Dataset entries:
-------

Lemma close_current_emitters o w : emitters_same w (close_current o w) /\ wr_done (close_current o w) = wr_done w
  /\ wr_in (close_current o w) = wr_in w /\ wr_current (close_current o w) = None.
Proof. unfold close_current. destruct (wr_current w) eqn:E; [destruct (cf_close o c)|]; done. Qed.

Lemma ensure_open_emitters o now w : emitters_same w (ensure_open o now w) /\ wr_done (ensure_open o now w) = wr_done w.
Proof. unfold ensure_open, openCDRFile, reset_age. destruct (wr_current w); [done|]. destruct (os_open o) as [|[]|]; try destruct (_ <=? 0); done. Qed.

Lemma loop_event_emitters o now e w : emitters_same w (loop_event o now e w) /\ wr_done (loop_event o now e w) = wr_done w
  /\ wr_in (loop_event o now e w) = wr_in w.
Proof.
  unfold loop_event. destruct (ensure_open_emitters o now w) as [H1 H2], (ensure_open_in o now w) as [H3 _]. set (w1 := ensure_open o now w) in *.
  destruct (wr_current w1) as [f|]; [|done]. destruct (cf_write o e f) as [f' ok]. destruct ok; cbn [negb].
  - set (w2 := wr_put _ _ _ _ _ w1). assert (emitters_same w w2) as H4 by (etrans; [exact H1|apply put_emitters]).
    destruct (_ <=? _); [|done]. destruct (close_current_emitters o w2) as (H5 & H6 & H7 & _), (reset_age_emitters (close_current o w2)) as (H8 & H9 & H10 & _).
    split; [by etrans; [exact H4|etrans]|]. rewrite H9, H6, H10, H7. done.
  - split; [etrans; [exact H1|apply put_emitters]|done].
Qed.
(* ===== verification/HttpGw.v ===== *)
(** * The HTTP gateway: internal/httpgw/rules.go

    The handlers as functions of a request and the state of the gateway: its
    configuration, the dispatcher with the store, the provider registry, the
    CDR writer and the rate limits. The decoding of a whole configuration, URL
    parsing and media types are parameters. *)

From S2P Require Import Prelude Unicode Codec Segment Num GoTime GoParse NetIP FilterAC Filter Records Store StoreInv StoreSubmit GatewayId.
From S2P Require Import Addr Router DlrAggregate Dispatch DispatchSubmit DispatchSend DispatchDlr ClientReceipt ClientConn ClientPool.
From S2P Require Import Config ConfigValid Float64 Tenant Json HttpRule HttpProvider RateLimit Providers CdrWriter RiskLimit.

(** ** Requests and answers *)

(** Header names are canonical, with one value each. *)
Record http_request := mkRequest {
  rq_Method : string;
  rq_Path : string;
  rq_RawQuery : string;
  rq_Header : gmap string string;
  rq_RemoteAddr : string;
  rq_Body : string }.

Inductive http_body :=
| BText (text : string)
| BMessages (l : list Message)
| BMessage (m : Message)
| BReceipt (r : Receipt)
| BConfig (c : Config)
| BHealth (status storage : string) (pending outbox : Z)
| BPage
| BNone.

Record http_response := mkResponse {
  rp_Status : Z;
  rp_Challenge : bool;      (* a WWW-Authenticate header *)
  rp_Body : http_body }.

Definition http_Error (text : string) (status : Z) : http_response := mkResponse status false (BText text).
Definition writeJSON (status : Z) (value : http_body) : http_response := mkResponse status false value.
(** VARCHAR(n): what exceeds the length must be blanks, and is cut off. *)
Definition varchar (n : nat) (s : string) : option string :=
  if negb (text_ok s) then None
  else if (length (runes s) <=? n)%nat then Some s
  else if forallb (fun r => r =? 32) (drop n (runes s)) then Some (string_of_runes (take n (runes s)))
  else None.

Definition text (s : string) : option string := if text_ok s then Some s else None.

Definition int_within (lo hi v : Z) : option Z := if (lo <=? v) && (v <=? hi) then Some v else None.
Definition smallint : Z -> option Z := int_within (-32768) 32767.
Definition int4 : Z -> option Z := int_within (-2147483648) 2147483647.
Definition bigint : Z -> option Z := int_within (-9223372036854775808) 9223372036854775807.

(** [nullString], [nullTime]: the value or NULL; [COALESCE(column, '')]. *)
Definition nullString (column : string -> option string) (value : string) : option (option string) :=
  if bool_decide (value = "") then Some None else Some <$> column value.
Definition coalesce (v : option string) : string := default "" v.

Definition nullTime (value : time) : option time := if IsZero value then None else Some value.
Definition zeroAsNow (now value : time) : time := if IsZero value then now else value.

Definition dataCodingFromEncoding (encoding : string) : Z := if bool_decide (encoding = "ucs2") then 8 else 0.

(** ** Tables *)

Section tables.
Context {J : Type}.

Record message_row := mkMessageRow {
  mr_gateway_id : string;
  mr_provider_id : option string;
  mr_direction : Direction;
  mr_from_addr : string;
  mr_to_addr : string;
  mr_text : string;
  mr_encoding : option string;
  mr_data_coding : Z;
  mr_segments : Z;
  mr_route : option string;
  mr_provider : option string;
  mr_source_kind : option string;
  mr_source_session : option string;
  mr_client_id : option string;
  mr_tenant_id : option string;
  mr_account_id : option string;
  mr_client_msg_id : option string;
  mr_state : string;
  mr_error_code : Z;
  mr_received_at : time;
  mr_sent_at : option time;
  mr_done_at : option time;
  mr_meta : J }.

Record pending_row := mkPendingRow {
  pr_provider : string;
  pr_provider_id : string;
  pr_gateway_id : string;
  pr_tenant_id : option string;
  pr_account_id : option string;
  pr_client_msg_id : option string;
  pr_segment_index : Z;
  pr_segment_count : Z;
  pr_source_kind : string;
  pr_source_session : option string;
  pr_source_system : option string;
  pr_callback_url : option string;
  pr_callback_rule : option string;
  pr_from_addr : option string;
  pr_to_addr : option string;
  pr_text : option string;
  pr_data_coding : Z;
  pr_registered_delivery : Z;
  pr_route : option string;
  pr_received_at : time;
  pr_expires_at : time;
  pr_dlr_ready : bool;
  pr_dlr_delivered : bool;
  pr_dlr_state : option string;
  pr_dlr_err : Z;
  pr_dlr_done_at : option time }.

Record outbox_row := mkOutboxRow {
  or_id : Z;
  or_gateway_id : string;
  or_provider : string;
  or_payload : J;
  or_state : string;
  or_claimed_by : option string;
  or_claimed_at : option time;
  or_next_retry_at : time;
  or_attempt : Z;
  or_max_attempts : Z;
  or_last_error : option string;
  or_created_at : time }.

(** The outbox has a sequence for its ids; the others have the keys of their maps. *)
Record DB := mkDB {
  db_messages : gmap string message_row;
  db_pending : gmap (string * string) pending_row;
  db_outbox : gmap Z outbox_row;
  db_outbox_seq : Z;
  db_idempotency : gmap (string * string) (string * time);
  db_quota : gmap (string * string) Z;
  db_id_alloc : option Z }.

Definition db_set_messages (v : gmap string message_row) (d : DB) : DB :=
  mkDB v (db_pending d) (db_outbox d) (db_outbox_seq d) (db_idempotency d) (db_quota d) (db_id_alloc d).
Definition db_set_pending (v : gmap (string * string) pending_row) (d : DB) : DB :=
  mkDB (db_messages d) v (db_outbox d) (db_outbox_seq d) (db_idempotency d) (db_quota d) (db_id_alloc d).
Definition db_set_outbox (v : gmap Z outbox_row) (d : DB) : DB :=
  mkDB (db_messages d) (db_pending d) v (db_outbox_seq d) (db_idempotency d) (db_quota d) (db_id_alloc d).
Definition db_set_outbox_seq (v : Z) (d : DB) : DB :=
  mkDB (db_messages d) (db_pending d) (db_outbox d) v (db_idempotency d) (db_quota d) (db_id_alloc d).
Definition db_set_idempotency (v : gmap (string * string) (string * time)) (d : DB) : DB :=
  mkDB (db_messages d) (db_pending d) (db_outbox d) (db_outbox_seq d) v (db_quota d) (db_id_alloc d).
Definition db_set_quota (v : gmap (string * string) Z) (d : DB) : DB :=
  mkDB (db_messages d) (db_pending d) (db_outbox d) (db_outbox_seq d) (db_idempotency d) v (db_id_alloc d).
Definition db_set_id_alloc (v : option Z) (d : DB) : DB :=
  mkDB (db_messages d) (db_pending d) (db_outbox d) (db_outbox_seq d) (db_idempotency d) (db_quota d) v.

(** ** Assignments of UPDATE statements *)

Definition mr_set_sent (provider_id : string) (now : time) (r : message_row) : message_row :=
  {| mr_gateway_id := mr_gateway_id r; mr_provider_id := Some provider_id; mr_direction := mr_direction r;
     mr_from_addr := mr_from_addr r; mr_to_addr := mr_to_addr r; mr_text := mr_text r; mr_encoding := mr_encoding r;
     mr_data_coding := mr_data_coding r; mr_segments := mr_segments r; mr_route := mr_route r; mr_provider := mr_provider r;
     mr_source_kind := mr_source_kind r; mr_source_session := mr_source_session r; mr_client_id := mr_client_id r;
     mr_tenant_id := mr_tenant_id r; mr_account_id := mr_account_id r; mr_client_msg_id := mr_client_msg_id r;
     mr_state := "sent"; mr_error_code := mr_error_code r; mr_received_at := mr_received_at r; mr_sent_at := Some now;
     mr_done_at := mr_done_at r; mr_meta := mr_meta r |}.
(* ===== verification/PostgresSim.v ===== *)
(** * The two stores: when Postgres and the memory store hold the same

    The interface [Store] as requests and replies, served by the memory store of
    memory.go and by the tables of postgres.go; the relation between the two
    states, and how messages and pending reports keep it. *)

From S2P Require Import Prelude Unicode Codec Segment Num GoTime GoParse Records Store StoreInv Postgres.

(** ** The interface *)

(** [Store], without the lists of messages, which each store has in an order of its own. *)
Inductive request :=
| RqSaveMessage (msg : Message)
| RqGetMessage (gatewayID : string)
| RqUpdateMessageSent (gatewayID providerID : string)
| RqUpdateMessageState (gatewayID state : string) (errCode : Z)
| RqSavePending (p : Pending)
| RqGetPending (provider providerID : string)
| RqListPendingByGatewayID (gatewayID : string)
| RqUpdatePendingDLR (provider providerID state : string) (errCode : Z) (doneAt : time)
| RqMarkDLRReady (provider providerID state : string) (errCode : Z) (doneAt : time)
| RqMarkDLRDelivered (provider providerID : string)
| RqListReadyDLR (systemID : string) (limit : Z)
| RqDeletePending (provider providerID : string)
| RqDeletePendingByGatewayID (gatewayID : string)
| RqPendingSize
| RqSweepExpiredPending (before : time)
| RqReserveGatewayIDRange (span : Z)
| RqEnqueueOutbox (item : OutboxItem)
| RqClaimOutbox (workerID : string) (limit : Z)
| RqMarkOutboxSending (id : Z) (workerID : string)
| RqCompleteOutboxSend (id : Z) (workerID : string) (pending : list Pending)
| RqMarkOutboxUncertain (id : Z) (workerID errMsg : string)
| RqRequeueStaleOutbox (before : time) (limit : Z)
| RqAckOutbox (id : Z)
| RqFailOutbox (id : Z) (errMsg : string) (nextRetryAt : time)
| RqOutboxDepth (state : string)
| RqCheckIdempotency (clientID key : string)
| RqSaveIdempotency (clientID key gatewayID : string) (ttl : duration)
| RqSubmitAtomic (msg : Message) (item : OutboxItem) (opts : SubmitOptions).

Inductive reply :=
| AUnit (r : res store_err unit)
| AMessage (r : res store_err (option Message))
| APending (r : res store_err (option Pending))
| APendings (r : res store_err (list Pending))
| ACount (r : res store_err Z)
| ARange (r : res store_err (Z * Z))
| AItems (r : res store_err (list OutboxItem))
| AKey (r : res store_err (option string))
| ASubmit (r : res store_err SubmitResult).

(** What a call gave: its state and its reply. *)
Definition gives {S A} (wrap : A -> reply) (result : S * A) (s' : S) (a : reply) : Prop := s' = result.1 /\ a = wrap result.2.

(** The memory store at a clock reading; a map is ranged over in any order. *)
Definition mem_serve (now : time) (r : request) (s s' : MemoryStore) (a : reply) : Prop :=
  match r with
  | RqSaveMessage msg => gives AUnit (SaveMessage msg s) s' a
  | RqGetMessage g => gives AMessage (s, Ok (GetMessage g s)) s' a
  | RqUpdateMessageSent g p => gives AUnit (UpdateMessageSent now g p s) s' a
  | RqUpdateMessageState g st e => gives AUnit (UpdateMessageState now g st e s) s' a
  | RqSavePending p => gives AUnit (SavePending now p s) s' a
  | RqGetPending p i => gives (APending ∘ Ok) (GetPending now p i s) s' a
  | RqListPendingByGatewayID g => gives (APendings ∘ Ok) (ListPendingByGatewayID now g s) s' a
  | RqUpdatePendingDLR p i st e t => gives AUnit (UpdatePendingDLR p i st e t s) s' a
  | RqMarkDLRReady p i st e t => gives AUnit (MarkDLRReady p i st e t s) s' a
  | RqMarkDLRDelivered p i => gives AUnit (MarkDLRDelivered p i s) s' a
  | RqListReadyDLR sys limit =>
    exists entries, entries ≡ₚ map_to_list (st_pending (sweepLocked now s)) /\ gives (APendings ∘ Ok) (ListReadyDLR now sys limit entries s) s' a
  | RqDeletePending p i => gives AUnit (DeletePending p i s) s' a
  | RqDeletePendingByGatewayID g => gives AUnit (DeletePendingByGatewayID g s) s' a
  | RqPendingSize => gives (ACount ∘ Ok) (PendingSize now s) s' a
  | RqSweepExpiredPending before => gives (ACount ∘ Ok) (SweepExpiredPending before s) s' a
  | RqReserveGatewayIDRange n => gives (ARange ∘ Ok) (ReserveGatewayIDRange n s) s' a
  | RqEnqueueOutbox item => gives ACount (EnqueueOutbox now now item s) s' a
  | RqClaimOutbox w limit => gives (AItems ∘ Ok) (ClaimOutbox now w limit s) s' a
  | RqMarkOutboxSending id w => gives AUnit (MarkOutboxSending id w s) s' a
  | RqCompleteOutboxSend id w ps => gives AUnit (CompleteOutboxSend now id w ps s) s' a
  | RqMarkOutboxUncertain id w e => gives AUnit (MarkOutboxUncertain now id w e s) s' a
  | RqRequeueStaleOutbox before limit =>
    exists entries, entries ≡ₚ map_to_list (st_outbox s) /\ gives (ACount ∘ Ok) (RequeueStaleOutbox before limit entries s) s' a
  | RqAckOutbox id => gives AUnit (AckOutbox id s) s' a
  | RqFailOutbox id e t => gives AUnit (FailOutbox id e t s) s' a
  | RqOutboxDepth st => gives (ACount ∘ Ok) (s, OutboxDepth st s) s' a
  | RqCheckIdempotency c k => gives (AKey ∘ Ok) (CheckIdempotency now c k s) s' a
  | RqSaveIdempotency c k g ttl => gives AUnit (SaveIdempotency now now c k g ttl s) s' a
  | RqSubmitAtomic msg item opts => gives ASubmit (SubmitAtomic now msg item opts s) s' a
  end.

-------

§ DESCRIPTION OF THE TASK
Return, from the data, each line where the string "RqAckOutbox" occurs.

§ EXERCISE SOLUTION
| RqAckOutbox (id : Z)
  | RqAckOutbox id => gives AUnit (AckOutbox id s) s' a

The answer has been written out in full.